L’operazione segreta sostenuta da Pio XII
Furono probabilmente circa 4400 gli ebrei di Roma, quasi metà dell’intera Comunità Ebraica della Capitale all’epoca, che trovarono riparo in chiese, conventi, istituti religiosi durante la persecuzione nazista scampando al terribile rastrellamento del 16 ottobre 1943, lungo oltre otto interminabili ore, come pure agli arresti successivi. D’altronde che Pio XII, a lungo vilipeso come “Papa di Hitler” e accusato di non aver pubblicamente condannato la Shoah, fosse informato e avesse autorizzato l’ospitalità in Vaticano, nei conventi e nei monasteri europei è documentato da ricerche e studi. Una tra le più recenti è quella di Gordon Thomas, morto nel 2017, intitolata “The Pope’s Jews, The Vatican’s Secret Plan to Save Jews from Nazis”. In questo testo si attesta che Pacelli sovrintese a un’operazione segreta con nomi in codice e documenti falsi per sacerdoti che rischiavano la propria vita per dare rifugio agli ebrei, alcuni dei quali divenuti persino cittadini vaticani.
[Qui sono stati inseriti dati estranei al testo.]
Lemma ring_operations_witness :
  is_ring demo_ring 1 [2%nat]
  /\ (exists h', ring_append 1 3 demo_ring = Ret h' /\ is_ring h' 1 [3%nat; 2%nat])
  /\ (exists h', ring_detach 2 demo_ring = Ret h' /\ is_ring h' 1 []).
Proof.
  assert (Hr : is_ring demo_ring 1 [2%nat]) by (split; [by apply (bool_decide_unpack _)|by vm_compute]).
  split; [exact Hr|]. destruct (ring_operations demo_ring 1 [2%nat] Hr) as (_ & H1 & H2 & _). split.
  - apply (H1 3%nat); [by apply (bool_decide_unpack _)|by eexists].
  - apply (H2 2%nat). by left.
Defined.
(* ===== verification/Ctable.v ===== *)
(** Least-recently-used caches: ctable.c (src/src/util).

    A cache finds its entries through a table with string keys, of which it needs what
    Table.v promises; the hash table of Htable.v is one.  The entries are in a ring
    (Ring.v), most recently used first.  The constructor and the destructor of values
    are the application's. *)

From stdpp Require Import strings.
From S2P Require Export Ring Table Htable.

Section ctable.
Context {V App T : Type} `{TableLaws T nat}.
Context (create : bytes -> App -> V * App) (destroy : V -> App -> App).
#[local] Set Default Proof Using "All".

(** ** State *)

Record CTABLE_ENTRY := mk_entry { ce_key : bytes; ce_value : V }.

(** The entries by address; the ring is the list of its entries from the head on. *)
Record CTABLE := mk_ctable {
  ct_table : T;
  ct_limit : Z;
  ct_used : Z;
  ct_ring : list nat;
  ct_entries : gmap nat CTABLE_ENTRY;
  ct_fresh : nat
}.

Definition CTABLE_MIN_SIZE : Z := 5.

(** ** Operations *)

Definition ctable_create (limit : Z) : outcome CTABLE :=
  if limit <? 1 then Panic
  else Ret (mk_ctable (table_create limit) (if limit <? CTABLE_MIN_SIZE then CTABLE_MIN_SIZE else limit) 0 [] ∅ 0).

Definition entry_at (x : nat) (c : CTABLE) : outcome CTABLE_ENTRY :=
  match ct_entries c !! x with Some e => Ret e | None => Undef end.

(** Make room: the entry to use, the cache and the application's state. *)
Definition ctable_purge (c : CTABLE) (s : App) : outcome (nat * CTABLE * App) :=
  if ct_used c >=? ct_limit c then
    match last (ct_ring c) with
    | None => Undef                     (* the head is not an entry *)
    | Some x =>
        entry ← entry_at x c;
        let s := destroy (ce_value entry) s in
        table ← table_delete (ct_table c) (ce_key entry);
        Ret (x, mk_ctable table (ct_limit c) (ct_used c) (list_detach x (ct_ring c)) (ct_entries c) (ct_fresh c), s)
    end
  else
    let x := ct_fresh c in
    Ret (x, mk_ctable (ct_table c) (ct_limit c) (ct_used c + 1) (ct_ring c) (ct_entries c) (S x), s).

(** Move an entry to the front of the ring, if it is not there. *)
Definition ctable_touch (x : nat) (c : CTABLE) : CTABLE :=
  if decide (head (ct_ring c) = Some x) then c
  else mk_ctable (ct_table c) (ct_limit c) (ct_used c) (x :: list_detach x (ct_ring c)) (ct_entries c) (ct_fresh c).

Definition ctable_locate (c : CTABLE) (key : bytes) (s : App) : outcome (V * CTABLE * App) :=
  p ← table_find (ct_table c) key;
  match p with
  | None =>
      '(x, c, s) ← ctable_purge c s;
      let (value, s) := create key s in
      table ← table_enter (ct_table c) key x;
      Ret (value, mk_ctable table (ct_limit c) (ct_used c) (x :: ct_ring c)
                    (<[x := mk_entry key value]> (ct_entries c)) (ct_fresh c), s)
  | Some x =>
      entry ← entry_at x c;
      Ret (ce_value entry, ctable_touch x c, s)
  end.

Definition ctable_refresh (c : CTABLE) (key : bytes) (s : App) : outcome (V * CTABLE * App) :=
  p ← table_find (ct_table c) key;
  match p with
  | None => ctable_locate c key s
  | Some x =>
      entry ← entry_at x c;
      let s := destroy (ce_value entry) s in
      let (value, s) := create key s in
      let c := mk_ctable (ct_table c) (ct_limit c) (ct_used c) (ct_ring c)
                 (<[x := mk_entry (ce_key entry) value]> (ct_entries c)) (ct_fresh c) in
      Ret (value, ctable_touch x c, s)
  end.

(** The application's state after all values are destroyed. *)
Fixpoint destroy_entries (l : list nat) (c : CTABLE) (s : App) : outcome App :=
  match l with
  | [] => Ret s
  | x :: l => entry ← entry_at x c; destroy_entries l c (destroy (ce_value entry) s)
  end.
Definition ctable_free (c : CTABLE) (s : App) : outcome App :=
  l ← table_free (ct_table c);
  destroy_entries l c s.

(** ctable_walk(): the keys and values from the front of the ring on. *)
Fixpoint walk_entries (l : list nat) (c : CTABLE) : outcome (list (bytes * V)) :=
  match l with
  | [] => Ret []
  | x :: l => entry ← entry_at x c; r ← walk_entries l c; Ret ((ce_key entry, ce_value entry) :: r)
  end.
Definition ctable_walk (c : CTABLE) : outcome (list (bytes * V)) := walk_entries (ct_ring c) c.

(** ** Specification

    A cache is a list of keys and values, most recently used first, of limited length. *)

Fixpoint cache_find (key : bytes) (l : list (bytes * V)) : option V :=
  match l with
  | [] => None
  | (k, v) :: l => if decide (k = key) then Some v else cache_find key l
  end.
Definition cache_remove (key : bytes) (l : list (bytes * V)) : list (bytes * V) := filter (fun kv => kv.1 <> key) l.

(** Drop the least recently used entry when the cache is full. *)
Definition cache_purge (limit : Z) (l : list (bytes * V)) (s : App) : list (bytes * V) * App :=
  if limit <=? Z.of_nat (length l) then
    match last l with Some kv => (take (pred (length l)) l, destroy kv.2 s) | None => (l, s) end
  else (l, s).

Definition cache_locate (limit : Z) (key : bytes) (l : list (bytes * V)) (s : App) : V * list (bytes * V) * App :=
  match cache_find key l with
  | Some v => (v, (key, v) :: cache_remove key l, s)
  | None =>
      let (l, s) := cache_purge limit l s in
      let (v, s) := create key s in
      (v, (key, v) :: l, s)
  end.

Definition cache_refresh (limit : Z) (key : bytes) (l : list (bytes * V)) (s : App) : V * list (bytes * V) * App :=
  match cache_find key l with
  | Some v =>
      let s := destroy v s in
      let (v, s) := create key s in
      (v, (key, v) :: cache_remove key l, s)
  | None => cache_locate limit key l s
  end.

(** ** Refinement *)

(** The cache [c] holds [l]. *)
Record holds (c : CTABLE) (l : list (bytes * V)) : Prop := mk_holds {
  ho_limit : 1 <= ct_limit c;
  ho_used : ct_used c = Z.of_nat (length l) /\ Z.of_nat (length l) <= ct_limit c;
  ho_nodup : NoDup (ct_ring c);
  ho_keys : NoDup (map fst l);
  ho_entries : Forall2 (fun x kv => ct_entries c !! x = Some (mk_entry kv.1 kv.2)) (ct_ring c) l;
  ho_fresh : forall x, x ∈ ct_ring c -> (x < ct_fresh c)%nat;
  ho_table : exists m, table_rep (ct_table c) m
     /\ forall k x, m !! k = Some x <-> x ∈ ct_ring c /\ exists v, ct_entries c !! x = Some (mk_entry k v)
}.

Lemma holds_lookup c l x : holds c l -> x ∈ ct_ring c -> exists kv, ct_entries c !! x = Some (mk_entry kv.1 kv.2) /\ kv ∈ l.
Proof.
  intros H1 Hx. apply list_elem_of_lookup in Hx as [i Hi].
  destruct (Forall2_lookup_l _ _ _ _ _ (ho_entries _ _ H1) Hi) as (kv & Hkv & E). exists kv. split; [done|].
  by eapply list_elem_of_lookup_2.
Qed.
Inoltre Gordon Thomas, citando fonti primarie, dimostra che il sacerdote irlandese Hugh O’Flaherty a cui si deve il salvataggio di 6500 ebrei, agì con la cooperazione di Pio XII. Non a caso vari giornali ebrei in Gran Bretagna e Stati Uniti elogiarono l’impegno del Pontefice. L’eco di queste notizie infastidì Hitler al punto che marchiò il Pontefice come “amico degli ebrei”.
Alla vicenda di Ludwig Pollak, all’amicizia con Bartolomeo Nogara e al ritrovamento del braccio del Laocoonte prossimamente Vatican News dedicherà una puntata della serie video “I segreti dei Musei Vaticani – Celata Pulchritudo” le cui riprese sono in fase di registrazione in queste settimane.